County attempts to support pre-k programs despite financial woes
By Jeremy Bauer-Wolf Advocate Staff Writer
Photo by Jeremy Bauer-Wolf Sticky situation |
Samantha Mosley, 4, and Makayla Randall, 3, unfurl a slick slip of newspaper coated in glue and then re-curl it around a balloon with meticulous effort.
The girls are making a papier-mâché project in the “kindergarten readiness” classroom at the Eldersburg-based Celebree Learning Center. They will enter kindergarten next year. Though papier-mâché allows the group to dabble in arts and crafts, the overarching classroom lesson is social immersion, Emily Carl, the center’s director, said.
“In any kind of program, they’re going to learn ABCs and 1-2-3s, but are they going to learn to communicate and resolve conflicts with each other?” she said.
Statistics echo the social and intellectual benefits of pre-k education, what Carl said she has observed first-hand, though historically preschool programs have been the first initiatives parceled to the financial chopping block.
Carl, a former kindergarten teacher with the Baltimore County Public School system, said she noticed a marked difference in the social skills of those children who had received education prior to entering school.
“The kids who weren’t used to classroom setting took a little bit longer, three quarters way through the year before they started interacting in a high level way,” she said.
The National Institute of Early Education Research released a study March 2013 backing the advantages of pre-k education. Researchers had tracked children at a New Jersey preschool from pre-k age to fifth grade and revealed participants who had preschool experience were roughly three quarters of a grade level ahead of their peers.
Another report by the National Institute of Early Education Research estimated that in 2012, only 39 percent of Maryland’s 3 and 4-year-olds were enrolled in a state pre-k program, primarily due to lack of overall funding, the report indicates.
The institute’s report also showed nationally the budget for preschool programs dropped by $500 million during the 2011-12 school year.
“It’s absolutely tragic,” Carl said, referring to the cuts in funding. “So much goes into creating an environment that’s engaging. Even though they’re not expensive supplies … you need a lot of little manipulatives.”
Manipulatives are objects used to physically illustrate concepts, often in mathematics. Common manipulative are blocks and fake coins.
The National Association for the Advancement of Colored People released a 69-page recommendation late 2012 calling on policy makers at the national, state and local levels to restructure school systems to be more cost effective and to ensure equal opportunities for disadvantaged children, the sector typically alienated from state-funded and privately-owned pre-k programs.
NAACP suggested parents and stakeholders should investigate the schools district budgets, and what endeavors the funding supports.

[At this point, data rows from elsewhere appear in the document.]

(** What [parse_srt] does with the text read from the file. *)
Definition parse_content (content : str) : result (list subtitle) :=
  parse_blocks (split_nlnl (strip content)) [].

Definition parse_srt (file_path : str) (fs : gmap (list N) (list N))
  : result (list subtitle) :=
  match fs !! file_path with
  | Some content => parse_content content
  | None => Raise FileNotFoundError
  end.

(** [f.write(data)] on the text written so far. *)
Definition write (f data : str) : str := f ++ data.

(** The loop [for subtitle in subtitles] of [export_srt]. *)
Fixpoint export_entries (subtitles : list subtitle) (f : str) : str :=
  match subtitles with
  | [] => f
  | sub :: subtitles' =>
      let f := write f (py_str (id sub) ++ nl) in
      let f := write f (timing sub ++ nl) in
      let f := write f (translated_text sub ++ nl ++ nl) in
      export_entries subtitles' f
  end.

Definition export_srt (subtitles : list subtitle) (output_path : str)
    (fs : gmap (list N) (list N)) : gmap (list N) (list N) :=
  <[output_path := export_entries subtitles []]> fs.

(** An entry that is no prose: both the translation pass and the review
    skip it. *)
Definition is_structural (sub : subtitle) : bool :=
  re_match_digits (strip (original_text sub))
  || contains (py "-->") (original_text sub).

(** ** The translator *)

(** The [SubtitleTranslator] object and the world around it. *)
Record state := {
  translation_memory : gmap (list N) (list N);
  requests : list str;   (* the texts given to the provider, oldest first *)
  fs : gmap (list N) (list N);
  stdin : list str;      (* the lines the operator will type *)
}.

Definition memory_path : str := py "translation_memory.json".

(** [f"[Translation Error: {text}]"] *)
Definition placeholder (text : str) : str :=
  py "[Translation Error: " ++ text ++ py "]".

(** The local state of the loop of [interactive_review]. *)
Record review := {
  subtitles : list subtitle;
  i : Z;
  world : state;
  presented : list Z;   (* the indices of the entries shown, oldest first *)
}.

(** How one iteration of the loop ends. *)
Inductive step :=
  | Continue (r : review)          (* the condition is tested again *)
  | Finished (r : review)          (* the condition was false, or [break] *)
  | Raised (e : exn) (r : review). (* an exception leaves the method *)

(** [l[k] = x] for a Python [int] [k] in range. *)
Definition setitem {A} (l : list A) (k : Z) (x : A) : list A :=
  if (k <? 0)%Z then <[Z.to_nat (Z.of_nat (length l) + k) := x]> l
  else <[Z.to_nat k := x]> l.

Definition set_stdin (lines : list str) (s : state) : state :=
  {| translation_memory := translation_memory s;
     requests := requests s; fs := fs s; stdin := lines |}.

(** [self.translation_memory[key] = value] *)
Definition remember (key value : str) (s : state) : state :=
  {| translation_memory := <[key := value]> (translation_memory s);
     requests := requests s; fs := fs s; stdin := stdin s |}.

Definition goto (k : Z) (w : state) (r : review) : review :=
  {| subtitles := subtitles r; i := k; world := w; presented := presented r |}.

(** One iteration of [while i < len(subtitles)]. *)
Definition review_iteration (r : review) : step :=
  if negb (i r <? Z.of_nat (length (subtitles r)))%Z then Finished r
  else
    match getitem (subtitles r) (i r) with
    | None => Raised IndexError r
    | Some sub =>
        if re_match_digits (strip (original_text sub))
           || contains (py "-->") (original_text sub)
        then Continue (goto (i r + 1) (world r) r)
        else
          let r := {| subtitles := subtitles r; i := i r; world := world r;
                      presented := presented r ++ [i r] |} in
          match stdin (world r) with
          | [] => Raised EOFError r
          | line :: lines =>
              let choice := strip line in
              let w := set_stdin lines (world r) in
              if bool_decide (choice = py "1") then
                Continue (goto (i r + 1) w r)
              else if bool_decide (choice = py "2") then
                match lines with
                | [] => Raised EOFError (goto (i r) w r)
                | line' :: lines' =>
                    let new_translation := strip line' in
                    let w := set_stdin lines' w in
                    if bool_decide (new_translation = []) then
                      Continue (goto (i r + 1) w r)
                    else
                      Continue
                        {| subtitles :=
                             setitem (subtitles r) (i r)
                               (set_translated_text new_translation sub);
                           i := i r + 1;
                           world := remember (original_text sub) new_translation w;
                           presented := presented r |}
                end
              else if bool_decide (choice = py "3") then
                Continue (goto (i r + 1) w r)
              else if bool_decide (choice = py "4") then
                Continue (goto (Z.max 0 (i r - 1)) w r)
              else if bool_decide (choice = py "5") then
                Finished (goto (i r) w r)
              else
                Continue (goto (i r + 1) w r)
          end
    end.

(** The loop, for at most [fuel] iterations. *)
Fixpoint review_loop (fuel : nat) (r : review) : option step :=
  match fuel with
  | O => None
  | S fuel' =>
      match review_iteration r with
      | Continue r' => review_loop fuel' r'
      | last => Some last
      end
  end.

(** Iterations that suffice from the cursor [0]: an iteration that reads
    nothing moves the cursor forward, and every other one reads a line. *)
Definition review_fuel (subs : list subtitle) (s : state) : nat :=
  S (length (stdin s) * S (length subs) + length subs).

(** The state in which [interactive_review] enters its loop: [i = 0]. *)
Definition review_start (subs : list subtitle) (s : state) : review :=
  {| subtitles := subs; i := 0; world := s; presented := [] |}.

Section Translator.

(** [self.translator.translate(text, src='en', dest='my').text], given the
    texts asked before; [None] when the call raises. *)
Variable provider : list str -> str -> option str.

(** [json.load] ([None] when the text is no JSON) and [json.dump]. *)
Variable json_loads : str -> option (gmap (list N) (list N)).
Variable json_dumps : gmap (list N) (list N) -> str.

Definition load_memory (fs : gmap (list N) (list N))
  : result (gmap (list N) (list N)) :=
  match fs !! memory_path with
  | Some content =>
      match json_loads content with
      | Some memory => Ok memory
      | None => Raise JSONDecodeError
      end
  | None => Ok ∅
  end.

Definition save_memory (s : state) : state :=
  {| translation_memory := translation_memory s;
     requests := requests s;
     fs := <[memory_path := json_dumps (translation_memory s)]> (fs s);
     stdin := stdin s |}.

Definition translate_text (text : str) (s : state) : str * state :=
  if bool_decide (strip text = []) then (text, s)
  else
    match translation_memory s !! text with
    | Some cached => (cached, s)
    | None =>
        let sent := requests s ++ [text] in
        match provider (requests s) text with
        | Some translated =>
            (translated,
             {| translation_memory := <[text := translated]> (translation_memory s);
                requests := sent; fs := fs s; stdin := stdin s |})
        | None =>
            (placeholder text,
             {| translation_memory := translation_memory s;
                requests := sent; fs := fs s; stdin := stdin s |})
        end
    end.

Fixpoint auto_translate_all (subtitles : list subtitle) (s : state)
  : list subtitle * state :=
  match subtitles with
  | [] => ([], s)
  | sub :: subtitles' =>
      if re_match_digits (strip (original_text sub)) then
        let '(rest, s') := auto_translate_all subtitles' s in
        (sub :: rest, s')
      else if contains (py "-->") (original_text sub) then
        let '(rest, s') := auto_translate_all subtitles' s in
        (sub :: rest, s')
      else
        let '(text, s1) := translate_text (original_text sub) s in
        let '(rest, s2) := auto_translate_all subtitles' s1 in
        (set_translated_text text sub :: rest, s2)
  end.

(** [interactive_review]: the loop, then [self.save_memory()] unless an
    exception has left the loop. *)
Definition interactive_review (subs : list subtitle) (s : state)
  : option step :=
  match review_loop (review_fuel subs s) (review_start subs s) with
  | Some (Finished r) =>
      Some (Finished {| subtitles := subtitles r; i := i r;
                        world := save_memory (world r);
                        presented := presented r |})
  | other => other
  end.

End Translator.

(** ** Well-formed documents

    The document format: blocks separated by one blank line, each block an
    integer line, a timing line and one or more text lines, with any white
    space after the last block. *)

Record block := {
  block_id : Z;
  block_timing : str;
  block_text : list str;
}.

Definition block_lines (b : block) : list str :=
  py_str (block_id b) :: block_timing b :: block_text b.

Definition document (blocks : list block) (trailing : str) : str :=
  join nlnl (map (fun b => join nl (block_lines b)) blocks) ++ trailing.

(** A line of a block: not empty, and without a line break. *)
Definition no_nl (l : str) : bool := forallb (fun c => negb (c =? 10)) l.

Definition is_line (l : str) : bool := negb (bool_decide (l = [])) && no_nl l.

Definition has_text (l : str) : bool := existsb (fun c => negb (isspace c)) l.

(** The timing line and the text lines are lines, there is a text line, and
    the last text line is not white space only. *)
Definition well_formed_block (b : block) : bool :=
  is_line (block_timing b)
  && forallb is_line (block_text b)
  && match last (block_text b) with
     | Some l => has_text l
     | None => false
     end.

(** Trailing-white-space normalization: white space is removed from the end
    of every line and from the end of the document. *)
Definition norm_lines (doc : str) : list str := map rstrip (split_nl doc).

Definition normalize (doc : str) : str := rstrip (join nl (norm_lines doc)).

(** Every entry's [translated_text] set to its [original_text]. *)
Definition copy_source (subs : list subtitle) : list subtitle :=
  map (fun sub => set_translated_text (original_text sub) sub) subs.

(** What [export_srt] writes for one entry. *)
Definition export_block (sub : subtitle) : str :=
  py_str (id sub) ++ nl ++ timing sub ++ nl ++ translated_text sub ++ nl ++ nl.
(** Lines 282-444: the block under [try]. *)
Definition poml_try (E : collaborators) (markup : markup_arg)
  (context stylesheet : option data_arg) (chat : bool)
  (output_file : option string) (format : string)
  (extra_args : option (list string)) : L py_result :=
  trace_inputs E markup context stylesheet ;;
  poml_main E markup context stylesheet chat output_file format extra_args.

Definition poml (E : collaborators) (markup : markup_arg)
  (context stylesheet : option data_arg) (chat : bool)
  (output_file : option string) (format : string)
  (extra_args : option (list string)) : M py_result :=
  fun s =>
    match try_finally
            (poml_try E markup context stylesheet chat output_file format extra_args)
            poml_finally (init_frame, s) with
    | (o, (_, s')) => (o, s')
    end.

(** ** Relations between the states before and after a statement *)

(** The kinds of effect a statement may log. *)
Inductive kind :=
| KTempCreate | KTempDelete | KWarn | KRun | KReadOutput | KBackend | KAttach.

Definition kind_of (e : event) : kind :=
  match e with
  | EvTempCreate _ => KTempCreate
  | EvTempDelete _ => KTempDelete
  | EvWarn _ => KWarn
  | EvRun _ _ => KRun
  | EvReadOutput _ => KReadOutput
  | EvBackend _ => KBackend
  | EvAttachResult => KAttach
  end.

(** The module globals of the source. *)
Definition globals_of (s : state) :=
  (_trace_enabled s, _weave_enabled s, _agentops_enabled s,
   _mlflow_enabled s, _trace_log s, _trace_dir s).

(** [steps ks s s']: from [s] to [s'] the globals did not change and the
    effects logged are all of the kinds [ks]. *)
Definition steps (ks : list kind) (s s' : state) : Prop :=
  globals_of s' = globals_of s
  /\ exists evs, events s' = (events s ++ evs)%list
                 /\ Forall (fun e => In (kind_of e) ks) evs.

(** Relations on the locals of [poml]. *)
Definition same_temps (fr fr' : frame) : Prop :=
  temp_input_file fr' = temp_input_file fr
  /\ temp_context_file fr' = temp_context_file fr
  /\ temp_stylesheet_file fr' = temp_stylesheet_file fr.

Carroll County Public Schools offered 16 pre-k programs in elementary schools during the 2012-13 school year, according to Margaret Pfaff, director of curriculum and instructional resources with CCPS. The county has offered preschool programs for at least 10 years, she said.

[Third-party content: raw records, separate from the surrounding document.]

(** [conversions::to_si], [conversions::metric2si] and
    [conversions::field2si] of the parser library. *)
Context {conv_table : Type}.
Variable to_si : conv_table → conversions.dim → cdouble → cdouble.
Variable metric2si : conv_table.
Variable field2si : conv_table.

(** *** The record store (ert/ecl) *)

(** A record: its eight-character header and a buffer of elements of one
    type. *)
Inductive ecl_data : Type :=
| ECL_FLOAT (xs : list cfloat)
| ECL_DOUBLE (xs : list cdouble).

Record ecl_kw_type : Type := {
  ecl_kw_get_header : string;
  ecl_kw_get_data : ecl_data
}.

(** An open file, seen through its active view: the records in file
    order. *)
Abbreviation ecl_file_type := (list ecl_kw_type).

(** The occurrences of a name in the active view, in file order. *)
Definition named_kws (file : ecl_file_type) (name : string) : list ecl_kw_type :=
  filter (λ k, ecl_kw_get_header k = name) file.

Definition ecl_file_has_kw (file : ecl_file_type) (name : string) : bool :=
  match named_kws file name with
  | [] => false
  | _ :: _ => true
  end.

Definition ecl_file_iget_named_kw (file : ecl_file_type) (name : string) (ith : nat)
  : result ecl_kw_type :=
  match named_kws file name !! ith with
  | Some k => Ok k
  | None => Fail (abort_no_such_kw name)
  end.

Definition ecl_kw_get_size (k : ecl_kw_type) : Z :=
  match ecl_kw_get_data k with
  | ECL_FLOAT xs => Z.of_nat (length xs)
  | ECL_DOUBLE xs => Z.of_nat (length xs)
  end.

Definition ecl_kw_get_float_ptr (k : ecl_kw_type) : result (list cfloat) :=
  match ecl_kw_get_data k with
  | ECL_FLOAT xs => Ok xs
  | ECL_DOUBLE _ => Fail (abort_wrong_type (ecl_kw_get_header k))
  end.

Definition ecl_kw_get_double_ptr (k : ecl_kw_type) : result (list cdouble) :=
  match ecl_kw_get_data k with
  | ECL_DOUBLE xs => Ok xs
  | ECL_FLOAT _ => Fail (abort_wrong_type (ecl_kw_get_header k))
  end.

(** The raw values of the first record under a name, fetched at single
    and at double precision. *)
Definition record_floats (file : ecl_file_type) (name : string)
  : result (list cfloat) :=
  ecl_file_iget_named_kw file name 0 ≫= ecl_kw_get_float_ptr.

Definition record_doubles (file : ecl_file_type) (name : string)
  : result (list cdouble) :=
  ecl_file_iget_named_kw file name 0 ≫= ecl_kw_get_double_ptr.

(** [ecl_file_open]: the file behind a path, if there is one. *)
Variable ecl_file_open : string → option ecl_file_type.

(** [ecl_file_select_rstblock_report_step]: [Some v] when the call returns
    true and has narrowed the active view to [v], the block of the report
    step; [None] when it returns false. *)
Variable ecl_file_select_rstblock_report_step :
  ecl_file_type → Z → option ecl_file_type.

(** *** Pointer ranges *)

(** [std::vector<double>( first, last )] over a buffer, with [first] and
    [last] as offsets from the start of the buffer and [conv] the
    conversion of one element to [double]. *)
Definition vector_from_range {A : Type} (conv : A → cdouble) (buf : list A)
    (first last : Z) : result (list cdouble) :=
  if (0 <=? first) && (first <=? last) && (last <=? Z.of_nat (length buf))
  then Ok (conv <$> take (Z.to_nat (last - first)) (drop (Z.to_nat first) buf))
  else Fail out_of_bounds.

(** *** restoreSOLUTION *)

Abbreviation Solution := (gmap data.Solution.key (list cdouble)).

Definition missing_keyword_message (key : string) : string :=
  "Read of restart file: File does not contain " +:+ key +:+ " data".

Definition mismatch_message (name : string) : string :=
  "Restart file: Could not restore " +:+ name +:+ ", mismatched number of cells".

(** The keys of the first loop, and the loop: one presence test per
    mandatory key, in order. *)
Definition mandatory_keys : list string := ["PRESSURE"; "TEMP"; "SWAT"; "SGAS"].

Fixpoint check_present (file : ecl_file_type) (keys : list string) : result unit :=
  match keys with
  | [] => Ok tt
  | key :: rest =>
      if negb (ecl_file_has_kw file key)
      then throw (missing_keyword_message key)
      else check_present file rest
  end.

(** The local [struct keyword]; [keyword_data] is the buffer that the
    [data] pointer points into. *)
Record keyword : Type := {
  keyword_kw : ecl_kw_type;
  keyword_size : Z;
  keyword_data : list cfloat;
  keyword_name : string
}.

(** Its constructor [keyword( file, nm )]. *)
Definition new_keyword (file : ecl_file_type) (nm : string) : result keyword :=
  kw ← ecl_file_iget_named_kw file nm 0;
  let size := ecl_kw_get_size kw in
  data ← ecl_kw_get_float_ptr kw;
  mret {| keyword_kw := kw; keyword_size := size;
          keyword_data := data; keyword_name := nm |}.

(** The second loop: one size test per mandatory record, in order. *)
Fixpoint check_sizes (kws : list keyword) (numcells : Z) : result unit :=
  match kws with
  | [] => Ok tt
  | kw :: rest =>
      if negb (keyword_size kw =? numcells)
      then throw (mismatch_message (keyword_name kw))
      else check_sizes rest numcells
  end.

CCPS has also “shifted resources” to up the number of county schools offering preschool to 18 for the 2013-14 year, Pfaff said. There are 24 elementary schools in the county, according to the CCPS website.

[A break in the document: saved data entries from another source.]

(** C1, as the code has it: on a deployment with [SHARED_FILESYSTEM] true
    the gate stops evidence that is [cloud_only], with exit code 1 and
    right after the evidence was built, when [force_evidence] is not set;
    with [force_evidence] set the gate is skipped, and evidence that is not
    [cloud_only] passes the gate whatever the flag is. *)
Theorem gate_on_shared_filesystem cfg a tr i e :
  intake cfg a = (tr, Next i) -> evidence_ i = Some e ->
  config.SHARED_FILESYSTEM cfg = true ->
  (evidence.cloud_only e = true -> args.force_evidence a = false ->
   main cfg a
   = ((tr ++ [Log ERROR
                (MsgCloudOnlyOnSharedFilesystem (evidence.type e))])%list,
      Exit 1))
  /\ (args.force_evidence a = true ->
      compatibility_gate cfg a (Some e) = ret tt)
  /\ (evidence.cloud_only e = false ->
      compatibility_gate cfg a (Some e) = ret tt).
Proof.
  intros Hi He Hs. split; [|split].
  - intros Hc Hf. apply (main_stops_at_gate _ _ _ _ _ _ Hi He).
    unfold compatibility_gate. by rewrite Hf, Hs, Hc.
  - apply gate_skipped_by_force.
  - intros Hc. unfold compatibility_gate. rewrite Hs, Hc.
    by destruct (args.force_evidence a).
Qed.

Lemma gate_on_shared_filesystem_witness :
  config.SHARED_FILESYSTEM (Sample.cfg true) = true
  /\ snd (main (Sample.cfg true) (Sample.plain Sample.clouddisk)) = Exit 1.
Proof.
  split; [reflexivity|].
  destruct (gate_on_shared_filesystem (Sample.cfg true)
              (Sample.plain Sample.clouddisk) _ _ _ eq_refl eq_refl eq_refl)
    as [H _].
  rewrite (H eq_refl eq_refl). reflexivity.
Defined.

(** C1 as stated fails: a raw disk on a deployment with [SHARED_FILESYSTEM]
    true is not stopped; the request is sent and the run exits with 0. *)
Lemma gate_on_shared_filesystem_counterexample :
  (exists tr i e,
      intake (Sample.cfg true) (Sample.plain Sample.rawdisk) = (tr, Next i)
      /\ evidence_ i = Some e /\ evidence.cloud_only e = false)
  /\ config.SHARED_FILESYSTEM (Sample.cfg true) = true
  /\ snd (main (Sample.cfg true) (Sample.plain Sample.rawdisk)) = Exit 0
  /\ snd (main (Sample.cfg true) (Sample.with_force (Sample.plain Sample.rawdisk)))
     = Exit 0.
Proof.
  split; [|by vm_compute].
  eexists _, _, _. split; [vm_compute; reflexivity|]. by vm_compute.
Qed.

(** C2, as the code has it: on a deployment with [SHARED_FILESYSTEM] false
    the gate stops evidence that is not [cloud_only], with exit code 1 and
    the advice to wrap it in a [GoogleCloudDiskRawEmbedded], when
    [force_evidence] is not set; with [force_evidence] set the gate is
    skipped, and [cloud_only] evidence passes the gate whatever the flag
    is. *)
Theorem gate_without_shared_filesystem cfg a tr i e :
  intake cfg a = (tr, Next i) -> evidence_ i = Some e ->
  config.SHARED_FILESYSTEM cfg = false ->
  (evidence.cloud_only e = false -> args.force_evidence a = false ->
   main cfg a
   = ((tr ++ [Log ERROR (MsgNotCloudCompatible (evidence.type e))])%list,
      Exit 1)
   /\ Py.contains "Consider wrapping it in a GoogleCloudDiskRawEmbedded"
        (render (MsgNotCloudCompatible (evidence.type e))) = true)
  /\ (args.force_evidence a = true ->
      compatibility_gate cfg a (Some e) = ret tt)
  /\ (evidence.cloud_only e = true ->
      compatibility_gate cfg a (Some e) = ret tt).
Proof.
  intros Hi He Hs. split; [|split].
  - intros Hc Hf. split; [|apply not_cloud_message_guides].
    apply (main_stops_at_gate _ _ _ _ _ _ Hi He).
    unfold compatibility_gate. by rewrite Hf, Hs, Hc.
  - apply gate_skipped_by_force.
  - intros Hc. unfold compatibility_gate. rewrite Hs, Hc.
    by destruct (args.force_evidence a).
Qed.

Lemma gate_without_shared_filesystem_witness :
  config.SHARED_FILESYSTEM (Sample.cfg false) = false
  /\ snd (main (Sample.cfg false) (Sample.plain Sample.rawdisk)) = Exit 1.
Proof.
  split; [reflexivity|].
  destruct (gate_without_shared_filesystem (Sample.cfg false)
              (Sample.plain Sample.rawdisk) _ _ _ eq_refl eq_refl eq_refl)
    as [H _].
  destruct (H eq_refl eq_refl) as [-> _]. reflexivity.
Defined.

(** C2 as stated fails: a cloud disk of the deployment's own project on a
    deployment with [SHARED_FILESYSTEM] false is not stopped; the request is
    sent and the run exits with 0. *)
Lemma gate_without_shared_filesystem_counterexample :
  (exists tr i e,
      intake (Sample.cfg false) (Sample.plain Sample.clouddisk_same_project)
      = (tr, Next i)
      /\ evidence_ i = Some e /\ evidence.cloud_only e = true)
  /\ config.SHARED_FILESYSTEM (Sample.cfg false) = false
  /\ snd (main (Sample.cfg false)
            (Sample.plain Sample.clouddisk_same_project)) = Exit 0
  /\ Exists (fun ev => is_send_request ev = true)
       (fst (main (Sample.cfg false)
               (Sample.plain Sample.clouddisk_same_project))).
Proof.
  split.
  { eexists _, _, _. split; [vm_compute; reflexivity|]. by vm_compute. }
  split; [reflexivity|]. split; [by vm_compute|].
  vm_compute. do 8 apply Exists_cons_tl. by apply Exists_cons_hd.
Qed.

(** ** The project check *)

Lemma project_cloud_only (e : Evidence) (p : string) :
  evidence.project e = Some p -> evidence.cloud_only e = true.
Proof. by destruct e. Qed.

Lemma main_after_checks cfg a tr i w :
  intake cfg a = (tr, Next i) ->
  compatibility_gate cfg a (evidence_ i) = ret tt ->
  project_check cfg a (evidence_ i) (is_cloud_disk i) = (w, Next tt) ->
  main cfg a = run (((tr ++ w)%list, Next tt) ;; dispatch_and_finish cfg a i).
Proof.
  intros Hi Hg Hp. rewrite (main_after_intake _ _ _ _ Hi).
  unfold process. rewrite Hg, bind_ret_l, Hp.
  simpl. destruct (dispatch_and_finish _ _ _) as [t r]. simpl.
  by rewrite app_assoc.
Qed.

(** C3, as the code has it: for cloud evidence whose project differs from
    [TURBINIA_PROJECT], without [force_evidence] the run ends with exit
    code 1 -- on the project check, with the message that suggests
    [--force_evidence], when [SHARED_FILESYSTEM] is false, and already on
    the compatibility gate, with the gate's message, when it is true; with
    [force_evidence] the mismatch is logged as a warning and the run goes
    on to dispatch. *)
Theorem project_mismatch cfg a tr i e p :
  intake cfg a = (tr, Next i) -> evidence_ i = Some e ->
  evidence.project e = Some p -> p <> config.TURBINIA_PROJECT cfg ->
  (args.force_evidence a = false -> config.SHARED_FILESYSTEM cfg = false ->
   main cfg a
   = ((tr ++ [Log ERROR
                (MsgProjectDiffers (config.TURBINIA_PROJECT cfg) p true)])%list,
      Exit 1)
   /\ Py.contains "--force_evidence"
        (render (MsgProjectDiffers (config.TURBINIA_PROJECT cfg) p true))
      = true)
  /\ (args.force_evidence a = false -> config.SHARED_FILESYSTEM cfg = true ->
      main cfg a
      = ((tr ++ [Log ERROR
                   (MsgCloudOnlyOnSharedFilesystem (evidence.type e))])%list,
         Exit 1))
  /\ (args.force_evidence a = true ->
      main cfg a
      = run (((tr ++ [Log WARNING
                        (MsgProjectDiffers (config.TURBINIA_PROJECT cfg) p
                           false)])%list,
              Next tt) ;;
             dispatch_and_finish cfg a i)).
Proof.
  intros Hi He Hp Hne.
  pose proof (project_cloud_only _ _ Hp) as Hc.
  destruct (intake_evidence _ _ _ _ _ Hi He) as (Hcd & _).
  apply String.eqb_neq in Hne.
  split; [|split].
  - intros Hf Hs. split; [|apply project_message_suggests_force].
    rewrite (main_after_intake _ _ _ _ Hi). unfold process.
    rewrite He, Hcd, Hc. unfold compatibility_gate, project_check.
    rewrite Hf, Hs, Hc. simpl. rewrite Hp. simpl. rewrite Hne. reflexivity.
  - intros Hf Hs. apply (main_stops_at_gate _ _ _ _ _ _ Hi He).
    unfold compatibility_gate. by rewrite Hf, Hs, Hc.
  - intros Hf. apply (main_after_checks _ _ _ _ _ Hi).
    + rewrite He. by apply gate_skipped_by_force.
    + rewrite He, Hcd, Hc. unfold project_check. simpl.
      rewrite Hp, Hne, Hf. reflexivity.
Qed.

Lemma project_mismatch_witness :
  "proj-a" <> config.TURBINIA_PROJECT (Sample.cfg false)
  /\ snd (main (Sample.cfg false) (Sample.plain Sample.clouddisk)) = Exit 1
  /\ snd (main (Sample.cfg false)
            (Sample.with_force (Sample.plain Sample.clouddisk))) = Exit 0.
Proof.
  split; [discriminate|]. split.
  - destruct (project_mismatch (Sample.cfg false)
                (Sample.plain Sample.clouddisk) _ _ _ "proj-a"
                eq_refl eq_refl eq_refl ltac:(discriminate)) as [H _].
    destruct (H eq_refl eq_refl) as [-> _]. reflexivity.
  - destruct (project_mismatch (Sample.cfg false)
                (Sample.with_force (Sample.plain Sample.clouddisk)) _ _ _
                "proj-a" eq_refl eq_refl eq_refl ltac:(discriminate))
      as (_ & _ & H).
    rewrite (H eq_refl). reflexivity.
Defined.

(** C3 as stated fails: with [SHARED_FILESYSTEM] true the run of a cloud
    disk of another project ends on the gate's error, and no message that
    suggests [--force_evidence] is logged. *)
Lemma project_mismatch_counterexample :
  (exists tr i e,
      intake (Sample.cfg true) (Sample.plain Sample.clouddisk) = (tr, Next i)
      /\ evidence_ i = Some e /\ evidence.project e = Some "proj-a")
  /\ config.TURBINIA_PROJECT (Sample.cfg true) = "proj-b"
  /\ args.force_evidence (Sample.plain Sample.clouddisk) = false
  /\ snd (main (Sample.cfg true) (Sample.plain Sample.clouddisk)) = Exit 1
  /\ forallb (fun ev => negb (suggests_force ev))
       (fst (main (Sample.cfg true) (Sample.plain Sample.clouddisk))) = true.
Proof.
  split.
  { eexists _, _, _. split; [vm_compute; reflexivity|]. by vm_compute. }
  by vm_compute.
Qed.

(** ** The request and the dry run *)

Lemma build_request_evidence cfg a e fp :
  request.evidence (build_request cfg a e fp) = [e].
Proof.
  unfold build_request.
  destruct fp as [[|]|], (Py.nonempty (args.jobs_blacklist a)),
    (Py.nonempty (args.jobs_whitelist a)); reflexivity.
Qed.

Lemma nonempty_some {A} (l : list A) :
  (if Py.nonempty l then Some l else None)
  = match l with [] => None | _ :: _ => Some l end.
Proof. by destruct l. Qed.

Lemma build_request_recipe cfg a e fp :
  let recipe := request.recipe (build_request cfg a e fp) in
  recipe !! "filter_patterns"
  = match fp with Some (p :: ps) => Some (p :: ps) | _ => None end
  /\ recipe !! "jobs_blacklist"
     = (if Py.nonempty (args.jobs_blacklist a)
        then Some (args.jobs_blacklist a) else None)
  /\ recipe !! "jobs_whitelist"
     = (if Py.nonempty (args.jobs_whitelist a)
        then Some (args.jobs_whitelist a) else None).
Proof.
  unfold build_request.
  destruct fp as [[|]|], (Py.nonempty (args.jobs_blacklist a)),
    (Py.nonempty (args.jobs_whitelist a)); simpl;
    repeat split;
    repeat first
      [ rewrite lookup_insert_eq | rewrite lookup_insert_ne by done
      | rewrite lookup_empty ];
    reflexivity.
Qed.

Lemma dump_never_sends cfg a i e :
  evidence_ i = Some e -> args.server a = false -> args.dump_json a = true ->
  always (fun ev => is_send_request ev = false) (process cfg a i).
Proof.
  intros He Hs Hd.
  unfold process, dispatch_and_finish, compatibility_gate, project_check,
    dispatch, finish.
  rewrite He, Hs, Hd. always_auto.
Qed.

“Essentially we’re very committed to providing a pre-k education in our schools,” she said.
Pfaff said that there have been talks at the state level of instituting mandatory pre-k, a financial commitment she said most schools would have difficulty meeting.
“Schools typically aren’t built for that,” she said. “Space is a limiting factor a lot of times.”
Bill Reinhard, a spokesman for the Maryland State Department of Education, said there have been no talks of mandatory pre-k education, but that preschool education is a statewide priority.
The state assists a federal program, Head Start, which funds schools catering to low-income families across the country. During the 2011-12 school year, Maryland provided a supplemental $1.8 million to after-school programs for Head Start students, according to National Institute of Early Education Research.
“Kids at the pre-k age are learning sponges, they’re ready for anything, and we’re providing them with good academic development,” Reinhard said.
In an attempt to improve pre-k and kindergarten instruction, Reinhard said, the department created the Maryland Model for School Readiness in 2001, an assessment administered during the first quarter of a child’s kindergarten career by their teachers. The MMSR is not a “pencil-and-paper” test, but rather an observation whether the child meets developmental benchmarks: social, linguistic and communication skills, knowledge of mathematics, science and the arts, and physical prowess. Schools must submit these results to the State Department of Education by Dec. 1 every year.
The assessment accounts for and notes individual participation in pre-k education programs, though this data is not included in the annual report the department compiles. The annual report is used to tweak classroom curricula and is presented to the General Assembly.
The 2012-13 MSSR annual report indicates that out of the 1,744 kindergarten students enrolled in Carroll County Public Schools during that school year, 96 percent were “school-ready,” based on the state’s criteria.
Carl suggested enrolling children in any type of pre-k program is beneficial, and to those families struggling financially, she said, the branches of the Carroll County Public Library offer free programs comparable to the preschool experience.
“That way they still have that social time,” she said.